Una cosa es ver ganar a Trump en EE.UU. y otra distinta que un personaje como Bolsonaro consiga humillar a la izquierda de Brasil. Un país que en muchos sentidos está demasiado cerca, como para no terminar convertido en un factor relevante en la política interna. Y así está siendo: la casi segura derrota del Partido de los Trabajadores tiene a la izquierda chilena en un estado de total descompensación, incapacitada de cualquier cosa que no sea el lamento burdo y la descalificación moral. La derecha, en paralelo, vive los efectos de una fisura en gestación desde hace bastante tiempo, que el factor Bolsonaro sólo ha venido a profundizar y a hacer todavía más visibles.

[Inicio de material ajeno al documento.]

(* ===== verification/ShadeView.v ===== *)
(** Selective-disclosure reports (apps/api/src/shade-view.ts): the canonical
    text, its signature, its verification and the encrypted attachment. *)

From S2P Require Import Prelude Text Json Committee Rfq.
Local Open Scope string_scope.
Local Open Scope Z_scope.

Module ShadeView.

Record AmountDisclosed := { ad_commitment : string; ad_amount7dp : string; ad_currency : string }.

(** An optional field is [None] when it is undefined. *)
Record ViewKeyReportInput := {
  vk_userId : string; timeRangeFrom : option string; timeRangeTo : option string; noteCommitments : list string; disclosedNullifiers : list string;
  quoteId : option string; policyId : option string; anchorId : option string; amountsDisclosed : option (list AmountDisclosed);
  proofLinks : list string }.

Record UnsignedReport := { input : ViewKeyReportInput; reportId : string; generatedAt : string }.
Record SignedViewKeyReport := { unsigned : UnsignedReport; servicePubkeyHex : string; serviceSignatureHex : string }.

Definition strs (l : list string) : json := JArr (map JStr l).
Definition or_null (o : option string) : json := match o with Some s => JStr s | None => JNull end.
Definition amount_json (a : AmountDisclosed) : json :=
  JObj [("commitment", JStr (ad_commitment a)); ("amount7dp", JStr (ad_amount7dp a)); ("currency", JStr (ad_currency a))].

Definition canonical_json (u : UnsignedReport) : json :=
  let r := input u in
  JObj [("reportId", JStr (reportId u)); ("userId", JStr (vk_userId r)); ("generatedAt", JStr (generatedAt u));
        ("timeRangeFrom", or_null (timeRangeFrom r)); ("timeRangeTo", or_null (timeRangeTo r));
        ("noteCommitments", strs (js_sort str_ltb (noteCommitments r))); ("disclosedNullifiers", strs (js_sort str_ltb (disclosedNullifiers r)));
        ("quoteId", or_null (quoteId r)); ("policyId", or_null (policyId r)); ("anchorId", or_null (anchorId r));
        ("amountsDisclosed", JArr (map amount_json (default [] (amountsDisclosed r)))); ("proofLinks", strs (js_sort str_ltb (proofLinks r)))].

Definition canonicalReportPayload (u : UnsignedReport) : string := stringify (canonical_json u).

(** A field that is undefined is not written. *)
Definition some_field (k : string) (o : option string) : list (string * json) := match o with Some s => [(k, JStr s)] | None => [] end.

Definition report_fields (r : SignedViewKeyReport) : list (string * json) :=
  let i := input (unsigned r) in
  ([("userId", JStr (vk_userId i))] ++ some_field "timeRangeFrom" (timeRangeFrom i) ++ some_field "timeRangeTo" (timeRangeTo i) ++
   [("noteCommitments", strs (noteCommitments i)); ("disclosedNullifiers", strs (disclosedNullifiers i))] ++ some_field "quoteId" (quoteId i) ++
   some_field "policyId" (policyId i) ++ some_field "anchorId" (anchorId i) ++
   match amountsDisclosed i with Some l => [("amountsDisclosed", JArr (map amount_json l))] | None => [] end ++
   [("proofLinks", strs (proofLinks i)); ("reportId", JStr (reportId (unsigned r))); ("generatedAt", JStr (generatedAt (unsigned r)));
    ("servicePubkeyHex", JStr (servicePubkeyHex r)); ("serviceSignatureHex", JStr (serviceSignatureHex r))])%list.
Definition report_json (r : SignedViewKeyReport) : json := JObj (report_fields r).

Section Signing.
Context {C : NodeCrypto} {N : Nacl}.

Definition digest (u : UnsignedReport) : string := sha256_digest (canonicalReportPayload u).

Definition signViewKeyReport (i : ViewKeyReportInput) (id serviceSecret generated : string) : result SignedViewKeyReport :=
  let! pk := kp_public serviceSecret in
  let u := {| input := i; reportId := id; generatedAt := generated |} in
  let! sg := kp_sign serviceSecret (digest u) in
  Ok {| unsigned := u; servicePubkeyHex := hex_encode pk; serviceSignatureHex := hex_encode sg |}.

(** The key encoding refuses anything but 32 bytes. *)
Definition verifyViewKeyReport (r : SignedViewKeyReport) : result bool :=
  let pk := hex_decode (servicePubkeyHex r) in
  if (String.length pk =? 32)%nat then Ok (ed25519_verify pk (digest (unsigned r)) (hex_decode (serviceSignatureHex r))) else Err "invalid version byte".

Definition encryptReportAttachment (r : SignedViewKeyReport) (recipientPubkeyHex ephemeral nonce : string) : result json :=
  let! ct := box (stringify (report_json r)) nonce (hex_decode recipientPubkeyHex) ephemeral in
  Ok (JObj [("ciphertext", JStr (hex_encode ct)); ("nonce", JStr (hex_encode nonce)); ("senderPubkey", JStr (hex_encode (box_public ephemeral)))]).

End Signing.
End ShadeView.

En lo inmediato, la presidenta de la UDI decidió esta semana poner al candidato brasilero en el centro de la contienda electoral interna, reforzando con ello el quiebre político que dicho partido arrastra, al menos, desde la elección anterior. En el actual escenario, instalar a Bolsonaro como un referente para agrupar a los sectores más duros y tradicionales del partido puede ser una buena jugada “táctica”, pero hará muy difícil la convergencia con los sectores más liberales del partido, cualquiera sea el resultado de la elección de diciembre.

Aparecer al lado de un personero que justifica la tortura y considera que el principal “error” del régimen militar fue no haber matado más, puede ayudar a agrupar en Chile a los nostálgicos de nuestra propia dictadura, pero pone un muro en la relación con un sector de la UDI cada día más ajeno a esas posiciones.

Sin ir más lejos, en la elección anterior su contendor, Jaime Bellolio, un diputado joven que no habla del régimen militar sino de “la dictadura”, y que condena no los “excesos” sino las violaciones a los DD.HH., sacó nada menos que un 37%, confirmando el quiebre político y cultural que hoy recorre al partido. Y la decisión de su actual presidenta de poner a Bolsonaro en el centro de esta tensión, sólo puede augurar un escenario postelectoral todavía más tortuoso.

En el caso de la izquierda, la contienda brasileña ha hecho visibles problemas aun más de fondo. En primer lugar, su incapacidad para entender el irreparable daño moral que genera la corrupción, la rabia y distancia que provoca en vastos sectores de la población. Que sectores importantes del progresismo chileno hayan considerado que un expresidente condenado podía y debía ser candidato, sólo confirma que la gravedad de estos problemas al parecer todavía ni se asume ni se comprende.

Del mismo modo, la izquierda no logra calibrar que si la mayoría de los brasileños hoy está dispuesta a votar por Bolsonaro, ello sólo es resultado del deterioro generado por los gobiernos anteriores. Las advertencias y las condenas éticas, a estas alturas, no sirven de nada; al contrario, son una forma burda de esquivar responsabilidades, de negarse a mirar una realidad de alcance global, a la que las izquierdas, hoy derrotadas por líderes o movimientos autoritarios y populistas, contribuyeron decisivamente.

Así las cosas, es innegable que más allá de las diversas y legítimas lecturas que genera el fenómeno Bolsonaro, su rol como catalizador de un conjunto de procesos y debates internos, dejará también su impronta en el cambio de ciclo político que hoy vive la sociedad chilena.